Severe interfacial instability, dendritic growth, poor reversibility, and compromised cycle life of lithium metal anode have limited its application as a potential anode. Herein, a lithiophilic ZnO-coated separator (ZnO-PP) is used to mitigate the interfacial instability by creating an artificial solid electrolyte interface (ASEI) in situ through the spontaneous reaction of ZnO with the lithium surface. The composite separator exhibited excellent wettability, high ionic conductivity, improved Li+ transference number, and exchange current density. Ascribed to the formation of Zn-rich ASEI, a substantially lower nucleation overpotential is observed in the presence of ZnO-PP with a 55% increase in the cycle life compared to the unmodified separator.
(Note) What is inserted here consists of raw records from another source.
(** * The L3 NAT agent of quantum/agent/l3_agent.py: a shallow embedding

    The agent keeps a registry [router_info] of the routers it implements
    on the host and drives the host (namespaces, devices, addresses,
    iptables rules) towards the router descriptors the plugin sends.

    Python objects become records, the registry a [gmap], and every call
    that leaves the agent (ip_lib, the interface driver, the iptables
    manager, the metadata proxy, the RPC proxy, the logger, the semaphore)
    becomes an [event] appended to a trace.  What those collaborators
    answer, and whether they raise, is decided by an environment [Env]
    that sees the whole trace so far.  Exceptions are values of [exn];
    a computation always returns the state it reached, so that what was
    mutated before an exception stays mutated, as in Python.

    What the trace leaves out: [root_helper], which every command carries
    unchanged; the [context] argument of the RPC calls; the pid-file
    callback given to the metadata proxy.  The iptables manager of a
    RouterInfo is named by the router id.  So that one can say which of
    its own methods the agent invoked, the six methods process_router
    chooses between (internal_network_added and _removed,
    external_gateway_added and _removed, floating_ip_added and _removed)
    record their entry in the trace as well.

    The file has the model first, then the vocabulary of the statements
    and the concrete routers used as examples, then the proofs. *)

From Stdlib Require Import String Ascii ZArith List Lia.
From stdpp Require Import base option list gmap strings pretty.

Local Open Scope string_scope.
Local Open Scope list_scope.

(** ** Descriptors sent by the plugin *)

Module FixedIp.
Record t := mk { ip_address : string }.
#[global] Instance eq_dec : EqDecision t.
Proof. solve_decision. Defined.
End FixedIp.

Module Subnet.
Record t := mk { cidr : string; gateway_ip : option string }.
#[global] Instance eq_dec : EqDecision t.
Proof. solve_decision. Defined.
End Subnet.

Module Port.
(** A port dict.  [ip_cidr] is the key [_set_subnet_info] adds. *)
Record t := mk {
  id : string;
  network_id : string;
  mac_address : string;
  fixed_ips : list FixedIp.t;
  subnet : Subnet.t;
  admin_state_up : bool;
  ip_cidr : option string
}.
#[global] Instance eq_dec : EqDecision t.
Proof. solve_decision. Defined.

Definition set_ip_cidr (c : string) (p : t) : t :=
  mk (id p) (network_id p) (mac_address p) (fixed_ips p) (subnet p)
     (admin_state_up p) (Some c).
End Port.

Module FloatingIp.
Record t := mk {
  id : string;
  floating_ip_address : string;
  fixed_ip_address : option string;
  port_id : option string
}.
#[global] Instance eq_dec : EqDecision t.
Proof. solve_decision. Defined.
End FloatingIp.

Module Router.
(** A router dict.  [external_gateway_info] is [None] for a null value,
    otherwise the value under its 'network_id' key ([None] when the key
    is absent); [_interfaces] and [_floatingips] are [[]] when the key
    is absent, as [dict.get(key, [])] reads them. *)
Record t := mk {
  id : string;
  admin_state_up : bool;
  external_gateway_info : option (option string);
  gw_port : option Port.t;
  _interfaces : list Port.t;
  _floatingips : list FloatingIp.t
}.
#[global] Instance eq_dec : EqDecision t.
Proof. solve_decision. Defined.

Definition set_gw_port (g : option Port.t) (r : t) : t :=
  mk (id r) (admin_state_up r) (external_gateway_info r) g
     (_interfaces r) (_floatingips r).
Definition set_interfaces (l : list Port.t) (r : t) : t :=
  mk (id r) (admin_state_up r) (external_gateway_info r) (gw_port r)
     l (_floatingips r).
End Router.

(** ** RouterInfo: what the agent has applied for one router *)

Module RouterInfo.
Record t := mk {
  router_id : string;
  ex_gw_port : option Port.t;
  internal_ports : list Port.t;
  floating_ips : list FloatingIp.t;
  use_namespaces : bool;
  router : option Router.t
}.
#[global] Instance eq_dec : EqDecision t.
Proof. solve_decision. Defined.

Definition set_ex_gw_port (g : option Port.t) (ri : t) : t :=
  mk (router_id ri) g (internal_ports ri) (floating_ips ri)
     (use_namespaces ri) (router ri).
Definition set_internal_ports (l : list Port.t) (ri : t) : t :=
  mk (router_id ri) (ex_gw_port ri) l (floating_ips ri)
     (use_namespaces ri) (router ri).
Definition set_floating_ips (l : list FloatingIp.t) (ri : t) : t :=
  mk (router_id ri) (ex_gw_port ri) (internal_ports ri) l
     (use_namespaces ri) (router ri).
Definition set_router (r : option Router.t) (ri : t) : t :=
  mk (router_id ri) (ex_gw_port ri) (internal_ports ri) (floating_ips ri)
     (use_namespaces ri) r.
End RouterInfo.

Definition NS_PREFIX : string := "qrouter-".
Definition INTERNAL_DEV_PREFIX : string := "qr-".
Definition EXTERNAL_DEV_PREFIX : string := "qg-".

(** [RouterInfo.ns_name]: falls off the end (returns None) without
    namespaces. *)
Definition ns_name (ri : RouterInfo.t) : option string :=
  if RouterInfo.use_namespaces ri
  then Some (NS_PREFIX +:+ RouterInfo.router_id ri)
  else None.

(** ** Configuration (L3NATAgent.OPTS, and the host the agent runs on) *)

Record Conf := {
  host : string;
  external_network_bridge : string;
  metadata_port : Z;
  send_arp_for_ha : Z;
  use_namespaces : bool;
  router_id : string;
  handle_internal_only_routers : bool;
  gateway_external_network_id : string
}.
The improved electrochemical performance and prolonged cycle life are a result of smooth and uniform metal plating due to Zn-based SEI, which is confirmed by the post-cycling measurements. The density functional theory and AIMD calculations further showed that the 'by-side' lithium plating is preferred in the case of ZnO-PP, resulting in smooth plating, and suppressed electrolyte degradation. Furthermore, a Li|Cu and full cell with lithium cobalt oxide showed substantially improved reversibility, rate performance, and capacity retention with ZnO-PP.